We're soon behind them. Though not too soon - there would be a weather window for us to leave this weekend, but we're not even close to ready for that. The kids both have hacking coughs that put us in mind of the respiratory infection that landed Elias in hospital last year, there are a few days of boat jobs ahead of us, and I spent the first full day back making revisions to a scientific paper, as always putting off boat tasks to do the research work that keeps us going. Winter is here and there are big systems going past New Zealand. We've read accounts from friends who have already made the trip north and
were caught out by passing fronts. So although we're ready for the tropics, though we can
feel the turquoise water and taste the coconuts, we're back into yachtie-patient mode, content to wait for the proper moment to head north.

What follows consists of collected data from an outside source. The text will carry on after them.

(** Skips a check that evaluates without its arguments. *)
Ltac passes := rewrite (proj2 (bind_Ok _ _ _)); [|eexists; split; [reflexivity|]].

Lemma demoRequest_with sha n : ValidateSHA256 sha = Ok tt -> 0 < n <= MaxBriefSize ->
  ValidateTaskRecord (Some (MkTaskRecord SchemaVersion demoRoot demoTask "fixture:test" "read-only" "/work" demoConfig 3600000000000
    None sha n None None)) = Ok tt.
Proof.
  intros H Hn. unfold ValidateTaskRecord. cbn [tk_SchemaVersion tk_RootID tk_TaskID tk_Workspace tk_Team tk_BriefSHA256 tk_BriefLength].
  do 5 (apply bind_Ok; exists tt; split; [reflexivity|]).
  apply bind_Ok. exists tt. split; [vm_compute; reflexivity|]. apply bind_Ok. exists tt. split; [by rewrite H|].
  apply fail_if_Ok, orb_false_iff. split; lia.
Qed.

Lemma demoMeta_with sha : ValidateSHA256 sha = Ok tt ->
  ValidateMetaRecord (Some (MkMeta SchemaVersion demoRoot demoTask sha demoConfig (MkEffectiveConfig "none" "none" demoSHA None)
    "none" "none" "/bin/fixture" "1" "" "" "" "build" "1" [] true demoPredicate demoSupervisor demoStamp [] "" [])) = Ok tt.
Proof.
  intros H. unfold ValidateMetaRecord. cbn [me_SchemaVersion me_RootID me_TaskID me_SpecSHA256 me_InputFiles me_OutputArtifacts me_OutputWriterContract].
  apply bind_Ok. exists tt. split; [reflexivity|]. apply bind_Ok. exists tt. split; [by rewrite H|].
  do 4 (apply bind_Ok; exists tt; split; [reflexivity|]). vm_compute. reflexivity.
Qed.

Lemma demoOutcome_with spec meta evidence payload n :
  ValidateSHA256 spec = Ok tt -> ValidateSHA256 meta = Ok tt -> ValidateSHA256 evidence = Ok tt -> ValidateSHA256 payload = Ok tt -> 0 < n ->
  ValidateOutcomeRecord (Some (MkOutcome SchemaVersion demoRoot demoTask spec meta VerdictCommitted evidence demoPredicate
    (MkPayload "result.txt" n payload) [] [])) = Ok tt.
Proof.
  intros H1 H2 H3 H4 Hn. unfold ValidateOutcomeRecord.
  cbn [oc_SchemaVersion oc_RootID oc_TaskID oc_SpecSHA256 oc_MetaSHA256 oc_Verdict oc_EvidenceSHA256 oc_Predicate oc_Usage oc_Diagnostics].
  apply bind_Ok. exists tt. split; [reflexivity|]. apply bind_Ok. exists tt. split; [by rewrite H1|]. apply bind_Ok. exists tt. split; [by rewrite H2|].
  apply bind_Ok. exists tt. split; [reflexivity|]. apply bind_Ok. exists tt. split; [by rewrite H3|].
  do 3 (apply bind_Ok; exists tt; split; [vm_compute; reflexivity|]).
  unfold validateOutcomePayload, ValidatePayloadDescriptor. cbn [oc_Payload py_Basename py_Length py_SHA256].
  destruct (Z.leb_spec n 0); [lia|]. by rewrite H4.
Qed.

Lemma demo_preparedIn fs brief reqData metaData content stdout stderr :
  0 < len brief <= MaxBriefSize -> len reqData <= MaxControlRecordSize -> len metaData <= MaxControlRecordSize ->
  fs !! "brief.md"%string = Some brief -> fs !! "task.json"%string = Some reqData -> fs !! "meta.json"%string = Some metaData ->
  fs !! "submit.json"%string = None -> fs !! "provider.start"%string = None ->
  preparedFiles (demoDecoders brief reqData metaData content stdout stderr) demoRoot demoTask fs (demoRequest brief) (demoMeta reqData)
    brief reqData metaData.
Proof.
  intros. split; try done; try lia.
  - by apply guards_absent.
  - unfold decodeTaskRequest. apply bind_Ok. exists (demoRequest brief). split; [done|]. apply bind_Ok. exists tt.
    split; [apply demoRequest_with; [apply sha_valid|done]|done].
  - apply demoMeta_with, sha_valid.
  - unfold matchPrepared, demoRequest, demoMeta. cbn [tk_RootID tk_TaskID me_RootID me_TaskID me_SpecSHA256 tk_BriefSHA256 tk_BriefLength fst snd].
    rewrite !eqs_refl, Z.eqb_refl. reflexivity.
Qed.

Section demo.
Context (brief reqData metaData out content stdout stderr : string).
Context (Hbrief : 0 < len brief <= MaxBriefSize) (Hreq : len reqData <= MaxControlRecordSize)
  (Hmeta : len metaData <= MaxControlRecordSize) (Hout : len out <= MaxControlRecordSize) (Hcontent : 0 < len content).

#[local] Abbreviation D0 := (demoDecoders brief reqData metaData content stdout stderr).
#[local] Abbreviation fs0 := (demoFiles brief reqData metaData out content stdout stderr).
#[local] Abbreviation o0 := (demoOutcome reqData metaData content stdout stderr).

Lemma demo_prepared : preparedFiles D0 demoRoot demoTask fs0 (demoRequest brief) (demoMeta reqData) brief reqData metaData.
Proof. by apply demo_preparedIn. Qed.

Lemma demo_files : publishedFiles D0 demoRoot demoTask fs0 (meta := demoMeta reqData) (reqData := reqData) (metaData := metaData)
  o0 out content stdout stderr.
Proof.
  split; try reflexivity; try done.
  apply demoOutcome_with; try apply sha_valid. done.
Qed.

Meanwhile we're home again, and getting used to sharing the confined space of the boat with two little ones. We got a sense, spending time with our siblings and friends back in North America, of just how different our lives have become from the lives of our peers during the five years and 361 days that we've spent living afloat. Splashing back into the world of steady work and daily/weekly/monthly schedules and smartphones and driving places reminded us, over and over, of just how completely different our everyday concerns and routines are. Comparisons are odious, and we didn't spend the trip keeping mental checklists of how we were glad we were to avoid this or that everyday annoyance by living on a sailboat. But once we were back on
Galactic and I'd had a good sleep, I kept remarking to Alisa just how generally happy I was just to be living on the boat with the family in this dreary little out-of-season yacht harbor.
In the long view, one obvious difference between our lives and the lives of people our age back ashore is just how much wealth some of our peers seem to be accumulating as they proceed through their forties. People are paying off mortgages and buying bigger houses and getting more pay and filling up their investment accounts. I don't even let myself
think facile yachtie phrases like "they're spending their time accumulating possessions; we're spending our time living life." I think that, in the really important things, life afloat and life ashore are the same thing. We do have the bonus of looking forward to a season in the tropics; in another set of circumstances we would be looking forward to setting ourselves up to retire younger, with a house with a view, in a position to send our kids to a private American university. This trip back to the US gave me a taste of how much effort it's going to take to plug back into the kind of daily lives that we left behind, and I'm determined, as long as this dream-like (in the sense of not being quite real) life that we're living continues, to not let it get stale, to enjoy these days filled with too much time with my kids and too many ethereal, recurring, always different moments: dawn at sea, making landfall after a week, or finding a friend in an unfamiliar place.
Because when this is all over, it will be well and truly over - we won't take anything away from this part of our lives, except for whatever mark these things that we found worth doing, and seeing, have left on us, and how they've changed, however subtly, who we are.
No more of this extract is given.